I have often looked into the yellow bins in hospitals, where contaminated waste is collected to be incinerated at great expense, and found them full of newspapers and coffee cups deposited by staff. There seems to be no ethos of “reduce reuse recycle”. In hospital canteens, just about everybody uses disposable cups and plates, even when the reusable ones are available.

Empty ambulances sit outside, their engines churning diesel into the air. Administrators drive between hospitals in big cars with four empty seats and a boot, overtaking couriers and taxis on the same journey carrying laboratory supplies.

Great irony

It is a great irony that when you work for the HSE you are actually paid more if you drive a big car as often and as far as you can. Milage is based on the size of your engine, so the bigger the car, the more you get, and it is tax-free. You would imagine the financial rewards should go to those with eco-friendly cars, and the managers would be rewarded for car-pooling, or taking public transport or even holding the meetings by Skype, if we are make any attempt at reducing our carbon emissions.

A doctor was always seen as the scientific expert in a town or village. If the doctor advised a course of action for themselves and their families, it set a powerful example, so you would imagine that healthcare professionals should be the ones setting the example, not the GAA

Yet hospitals in 2018 seem to have an environmental policy based on the mad scientists in old Bond movies. Nobody questions why all patients need a pristine, sterile, plastic urine sample which is often completely irrelevant, and their details entered in a huge paper chart instead of a computer.

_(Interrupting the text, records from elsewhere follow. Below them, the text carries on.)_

(** * ImageOverlay: the window-geometry controller of [main.py]

    A shallow embedding of the frameless-window controller of
    [ImageOverlayApp] (hit-testing, drag-to-move, drag-to-resize with the
    aspect-ratio lock, load and rotate geometry recomputation), followed by
    the properties established about it.

    Conventions of the embedding.
    - Qt coordinates are C++ [int]s; they are modelled by [Z].  Signed
      overflow has no defined behaviour in C++, so for the arithmetic done
      inside Qt the model describes the executions in which every
      coordinate stays inside the [int] range.  A Python integer handed to
      Qt is converted to an [int] by PyQt6, which raises [OverflowError]
      outside that range; the model makes every such conversion explicit.
    - A top-level window obeys its size constraints: Qt bounds the size of
      every geometry it is given by the maximum and the minimum size of the
      window.  The minimum size is the one of the layout once the window
      has been shown.
    - Python [float]s are IEEE-754 binary64 values, modelled bit-exactly by
      [spec_float] with precision 53 and maximal exponent 1024.
    - Python exceptions are explicit outcomes; an attribute holding [None]
      is an [option]. *)

From Stdlib Require Import ZArith Lia Bool List String Ascii QArith.
From Stdlib Require Import Floats.SpecFloat.
Import ListNotations.
(** * zylch-cli: token codec, session state and command dispatcher

    A shallow embedding of [zylch_cli/config.py] and [zylch_cli/cli.py] and
    the properties of the specification that concern them.

    Conventions of the embedding.
    - A Python [str] is a Rocq [string] whose characters are the code points
      U+0000..U+00FF; code points above U+00FF are outside the model.
    - Python [bytes] are lists of integers in [0, 256); the text produced by
      decoding bytes is a list of code points ([list Z]).
    - Python integers are unbounded, hence [Z].
    - A call that may raise returns a [result]; [try ... except Exception]
      is [try_except].
    - The collaborators that are not among the sources (the OAuth handler,
      the API client, the local storage, the clock) are the fields of a
      [world]; the library functions of the interpreter are the fields of
      [PyLib].  Console output and calls to collaborators are recorded as a
      list of events.
    - Writing the configuration file and reading the cache statistics are
      taken to succeed. *)

From Stdlib Require Import ZArith Lia List Ascii String Bool.
From stdpp Require Import base option list strings gmap.

#[local] Set Warnings "-register-all".
Local Open Scope Z_scope.

(** ** Python values and exceptions

    [ZylchAuthError] and [ZylchAPIError] are the two exceptions of
    [api_client] that cli.py names. *)

Inductive exn : Type :=
  | ValueError
  | TypeError
  | AttributeError
  | IndexError
  | BinasciiError
  | UnicodeDecodeError
  | JSONDecodeError
  | ZylchAuthError
  | ZylchAPIError (msg : string)
  | OtherError (msg : string).

Inductive result (A : Type) : Type :=
  | Ret (a : A)
  | Raise (e : exn).

Arguments Ret {A} a.
Arguments Raise {A} e.

#[global] Instance result_ret : MRet result := fun A a => Ret a.
#[global] Instance result_bind : MBind result := fun A B f r =>
  match r with
  | Ret a => f a
  | Raise e => Raise e
  end.

(** [try: body except Exception: handler]. *)
Definition try_except {A : Type} (body : result A) (handler : exn -> A) : A :=
  match body with
  | Ret a => a
  | Raise e => handler e
  end.

(** A float is denoted by a decimal [m * 10^e], an infinity or NaN. *)
Inductive pyfloat : Type :=
  | FNan
  | FInf (negative : bool)
  | FDec (m e : Z).

(** The values [json.loads] can produce.  A [dict] keeps one binding per
    key, in insertion order. *)
Inductive pyval : Type :=
  | PNone
  | PBool (b : bool)
  | PInt (z : Z)
  | PFloat (f : pyfloat)
  | PStr (s : list Z)
  | PList (l : list pyval)
  | PDict (d : list (list Z * pyval)).

Definition is_none (v : pyval) : bool :=
  match v with PNone => true | _ => false end.

(** [isinstance(v, int)]: [bool] is a subclass of [int]. *)
Definition is_int (v : pyval) : bool :=
  match v with PInt _ | PBool _ => true | _ => false end.

Fixpoint dict_get (k : list Z) (d : list (list Z * pyval)) : option pyval :=
  match d with
  | [] => None
  | (k', v) :: r => if decide (k = k') then Some v else dict_get k r
  end.

(** [d[k] = v]: overwrite in place or append. *)
Fixpoint dict_set (k : list Z) (v : pyval) (d : list (list Z * pyval))
  : list (list Z * pyval) :=
  match d with
  | [] => [(k, v)]
  | (k', v') :: r =>
      if decide (k = k') then (k', v) :: r else (k', v') :: dict_set k v r
  end.

(** ** Strings *)

Definition code (c : ascii) : Z := Z.of_N (N_of_ascii c).

Fixpoint codes (s : string) : list Z :=
  match s with
  | EmptyString => []
  | String c r => code c :: codes r
  end.

Definition len (s : string) : Z := Z.of_nat (String.length s).

(** [c * n] for a one-character string [c]. *)
Fixpoint str_repeat (c : ascii) (n : nat) : string :=
  match n with
  | O => EmptyString
  | S n' => String c (str_repeat c n')
  end.

(** [s.split(sep)] for a one-character separator. *)
Fixpoint split (sep : ascii) (s : string) : list string :=
  match s with
  | EmptyString => [EmptyString]
  | String c r =>
      let parts := split sep r in
      if Ascii.eqb c sep then EmptyString :: parts
      else match parts with
           | p :: ps => String c p :: ps
           | [] => [String c EmptyString]
           end
  end.

(** [l[i]] *)
Definition index {A : Type} (l : list A) (i : nat) : result A :=
  match l !! i with
  | Some a => Ret a
  | None => Raise IndexError
  end.
(** C9, as the spec states it, fails: the transaction appended by an open
    carries the P/L 0, not a null. *)
Lemma open_transaction_pnl_is_zero :
  exists st' pos t,
    open_position (Examples.sim_engine 50) "BHP" 1000 50 Examples.flat_state
    = (st', Ok pos)
    /\ trading_history st' = [t]
    /\ Action t = "Short Open"%string
    /\ P_L t = Some 0
    /\ P_L t <> None.
Proof.
  do 3 eexists. split; [vm_compute; reflexivity|].
  cbn. repeat split. discriminate.
Qed.

(** C9 (amended). Every successful open appends, to both histories, one
    "Short Open" transaction whose P/L is 0; every successful close
    appends one "Short Close" transaction whose P/L is
    (entry_price - close price) x quantity, the close price being the
    price recorded in the transaction. *)
Theorem transaction_pnl (self : t) (st st' : State) :
  (forall symbol size price pos,
      open_position self symbol size price st = (st', Ok pos) ->
      exists t,
        trading_history st' = trading_history st ++ [t]
        /\ db_trading_history st' = db_trading_history st ++ [t]
        /\ Action t = "Short Open"%string
        /\ P_L t = Some 0)
  /\ (forall position reason cp pnl,
         close_position self position reason cp st = (st', Ok pnl) ->
         exists t,
           trading_history st' = trading_history st ++ [t]
           /\ db_trading_history st' = db_trading_history st ++ [t]
           /\ Action t = "Short Close"%string
           /\ P_L t = Some ((entry_price position - Price t)
                            * inject_Z (quantity position))
           /\ P_L t = Some pnl).
Proof.
  split.
  - intros symbol size price pos H.
    destruct (compute_quantity size price) as [q|e] eqn:Hq.
    2:{ unfold open_position, bind, lift in H. rewrite Hq in H. discriminate. }
    destruct (Z_lt_le_dec 0 q) as [Hpos|Hle].
    2:{ unfold open_position, bind, lift in H. rewrite Hq in H.
        apply Z.leb_le in Hle. rewrite Hle in H. discriminate. }
    rewrite (open_position_run self symbol size price st q Hq Hpos) in H.
    cbv zeta in H. inversion H; subst; clear H.
    eexists. repeat split.
  - intros position reason cp pnl H.
    rewrite close_position_run in H.
    destruct (snd (close_fill self position cp st)) as [[oi [fill|]]|e];
      inversion H; subst; clear H.
    eexists. repeat split.
Qed.

(** Closing the 20 shares shorted at 50 on a stop loss at 55. *)
Lemma transaction_pnl_witness :
  exists t,
    trading_history
      (Outcome.closed (Examples.short_state Examples.short_50_20)
         Examples.short_50_20 "Stop loss" 55 false)
    = trading_history (Examples.short_state Examples.short_50_20) ++ [t]
    /\ Action t = "Short Close"%string
    /\ P_L t = Some ((entry_price Examples.short_50_20 - Price t)
                     * inject_Z (quantity Examples.short_50_20)).
Proof.
  destruct (proj2 (transaction_pnl (Examples.sim_engine 55)
                     (Examples.short_state Examples.short_50_20)
                     (Outcome.closed (Examples.short_state Examples.short_50_20)
                        Examples.short_50_20 "Stop loss" 55 false))
              Examples.short_50_20 "Stop loss"%string (Some 55)
              (Outcome.pnl_of Examples.short_50_20 55) eq_refl)
    as (t & Ht & _ & Ha & Hp & _).
  exists t. split; [exact Ht|]. split; [exact Ha|]. exact Hp.
Defined.

End Engine.

(* ------------------------------------------------------------------ *)
(** * Properties of the trading logic *)

Section Scheduler.

Import TradingEngine App.



(** An open either raises before it writes anything or stores the
    position it returns. *)
Lemma open_position_cases (self : t) (sym : string) (size price : Q)
  (st : State) :
  (exists e, open_position self sym size price st = (st, Raise e))
  \/ (exists pos, open_position self sym size price st
                  = (Outcome.opened st pos, Ok pos)
                  /\ symbol pos = sym).
Proof.
  destruct (compute_quantity size price) as [q|e] eqn:Hq.
  2:{ left. exists e. unfold open_position, bind, lift. rewrite Hq. reflexivity. }
  destruct (Z_lt_le_dec 0 q) as [Hpos|Hle].
  - right. rewrite (open_position_run self sym size price st q Hq Hpos).
    cbv zeta. eexists. split; reflexivity.
  - left. exists size_too_small. unfold open_position, bind, lift. rewrite Hq.
    apply Z.leb_le in Hle. rewrite Hle. reflexivity.
Qed.




Example take_profit_tick_closes_once :
  map call_reason
      (close_calls (fst (trading_logic (Examples.market_at 48)
                           (Examples.sim_engine 48) 10 true
                           (Examples.short_state Examples.short_50_20))))
  = ["Take profit"%string].
Proof. vm_compute. reflexivity. Qed.

(** The test that starts a new cycle does not look at the clock once no
    position is open. *)
Lemma new_cycle_test_flat (tsc interval : Q) (stocks : list WatchItem) :
  new_cycle_test tsc interval None stocks = nonempty stocks.
Proof.
  unfold new_cycle_test. cbn [is_some negb]. rewrite orb_true_r. reflexivity.
Qed.

(** The body of a new cycle overwrites last_cycle before it reads
    anything. *)
Lemma new_cycle_forgets_last_cycle (ds : DataService) (engine : t) (now t : Q)
  (st : State) :
  new_cycle ds engine now (Outcome.with_last_cycle t st)
  = new_cycle ds engine now st.
Proof.
  unfold new_cycle, bind, Session.set_last_cycle, modify, Outcome.with_last_cycle.
  cbn [db_current_position db_trading_history db_account_settings
       current_position account_balance trading_history last_cycle
       cycle_interval stock_list close_calls].
  reflexivity.
Qed.

(** C2, as the spec states it, fails: ten seconds after the last cycle
    started, with an hourly cycle, no open position and one symbol on the
    watch list that scores 60, the tick opens a position (and resets
    last_cycle). *)
Lemma tick_before_interval_opens :
  current_position Examples.flat_state = None
  /\ 10 - last_cycle Examples.flat_state < cycle_interval Examples.flat_state
  /\ exists st' pos,
      trading_logic (Examples.market_at 50) (Examples.sim_engine 50) 10 true
                    Examples.flat_state = (st', Ok tt)
      /\ current_position st' = Some pos
      /\ symbol pos = "BHP"%string
      /\ quantity pos = 20%Z
      /\ entry_price pos = 50
      /\ last_cycle st' = 10.
Proof.
  split; [reflexivity|]. split; [reflexivity|].
  do 2 eexists. split; [vm_compute; reflexivity|].
  cbn. repeat split.
Qed.

(** C2 (amended). On a tick inside trading hours with no open position and
    a non-empty watch list, the selection cycle runs whatever the time
    since last_cycle: the outcome of the tick does not depend on
    last_cycle, and last_cycle is reset to the time of the tick.  A
    position is opened only for a watch-list symbol that the scan selected
    with a score of at least 60. *)
Theorem flat_tick_runs_cycle (ds : DataService) (engine : t) (now : Q)
  (st : State) :
  current_position st = None ->
  stock_list st <> [] ->
  (forall t, trading_logic ds engine now true (Outcome.with_last_cycle t st)
             = trading_logic ds engine now true st)
  /\ last_cycle (fst (trading_logic ds engine now true st)) = now
  /\ (forall pos,
         current_position (fst (trading_logic ds engine now true st)) = Some pos ->
         exists stock s,
           find_best ds (stock_list st) = (Some stock, s)
           /\ (60 <= s)%Z
           /\ symbol pos = item_symbol stock).
Proof.
  intros Hcur Hne.
  assert (Hn : nonempty (stock_list st) = true).
  { destruct (stock_list st); [contradiction|reflexivity]. }
  assert (Hrun : forall t,
             trading_logic ds engine now true (Outcome.with_last_cycle t st)
             = try_except (new_cycle ds engine now) (fun _ => ret tt) st).
  { intro t. unfold trading_logic, in_hours_logic, try_except, bind, get.
    rewrite <- (new_cycle_forgets_last_cycle ds engine now t st).
    replace (current_position (Outcome.with_last_cycle t st)) with (@None Position)
      by (symmetry; exact Hcur).
    rewrite new_cycle_test_flat.
    replace (stock_list (Outcome.with_last_cycle t st)) with (stock_list st)
      by reflexivity.
    rewrite Hn. reflexivity. }
  assert (Hst : Outcome.with_last_cycle (last_cycle st) st = st)
    by (destruct st; reflexivity).
  assert (Hrun' : trading_logic ds engine now true st
                  = try_except (new_cycle ds engine now) (fun _ => ret tt) st).
  { rewrite <- Hst at 1. apply Hrun. }
  split; [intro t; rewrite Hrun, Hrun'; reflexivity|].
  rewrite Hrun'. clear Hrun Hrun' Hst.
  cbv [try_except new_cycle bind get Session.set_last_cycle modify lift
       DatabaseManager.get_account_settings].
  cbn [stock_list account_balance db_account_settings].
  destruct (find_best ds (stock_list st)) as [[stock|] s].
  2:{ cbn [fst last_cycle current_position]. split; [reflexivity|].
      intros pos H. rewrite Hcur in H. discriminate. }
  destruct (60 <=? s)%Z eqn:Es.
  2:{ cbn [fst last_cycle current_position]. split; [reflexivity|].
      intros pos H. rewrite Hcur in H. discriminate. }
  apply Z.leb_le in Es.
  destruct (get_latest_stock_data ds (item_symbol stock)) as [price|e].
  2:{ cbn [fst last_cycle current_position]. split; [reflexivity|].
      intros pos H. rewrite Hcur in H. discriminate. }
  match goal with
  | |- context [open_position engine ?sy ?sz ?pr ?s0] =>
      destruct (open_position_cases engine sy sz pr s0)
        as [[e He]|[p [Hp Hsym]]]
  end.
  - rewrite He. cbn [fst last_cycle current_position]. split; [reflexivity|].
    intros pos H. rewrite Hcur in H. discriminate.
  - rewrite Hp. unfold ret.
    cbn [fst last_cycle current_position Outcome.opened].
    split; [reflexivity|].
    intros pos H. inversion H; subst. exists stock, s. repeat split; assumption.
Qed.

In the GP’s office, more disposable materials are used in a morning’s work than you would find under the tree of a large family late on Christmas morning. Surely, if doctors complained, the active ingredients in inhalers could be sold as metal canisters and the plastic handpiece kept to take the refill, instead of chucking the whole thing in the bin every month.

During the second World War, there was an advertisement called “What did you do in the war Daddy?” I am haunted by the thought of those generations yet to come asking “what did you do as the planet was filling up on carbon, dooming us to a future of flood, drought, population displacement and famine? You concerned yourself with yet another drug to reduce the ill effects of overeating, that’s what you did.”

The HSE is great at getting in experts. I would suggest that it and the Medical Council get together and hire a few green experts, who would do something to stop the shocking waste in our healthcare service, and who would monitor and advise and see if all this stuff we use is necessary, and how we dispose of it.

For instance, the primary care centres have been a dreadful failure. There have been only a few built since their introduction in 2001. If GPs were given tax breaks and grants to move into passive, environmentally friendly, carbon-neutral buildings and were given electric vehicles, they would be extremely popular, and set a powerful example.

This idea is no more fanciful than giving huge subsidies to turf-burning power stations, which is done without question.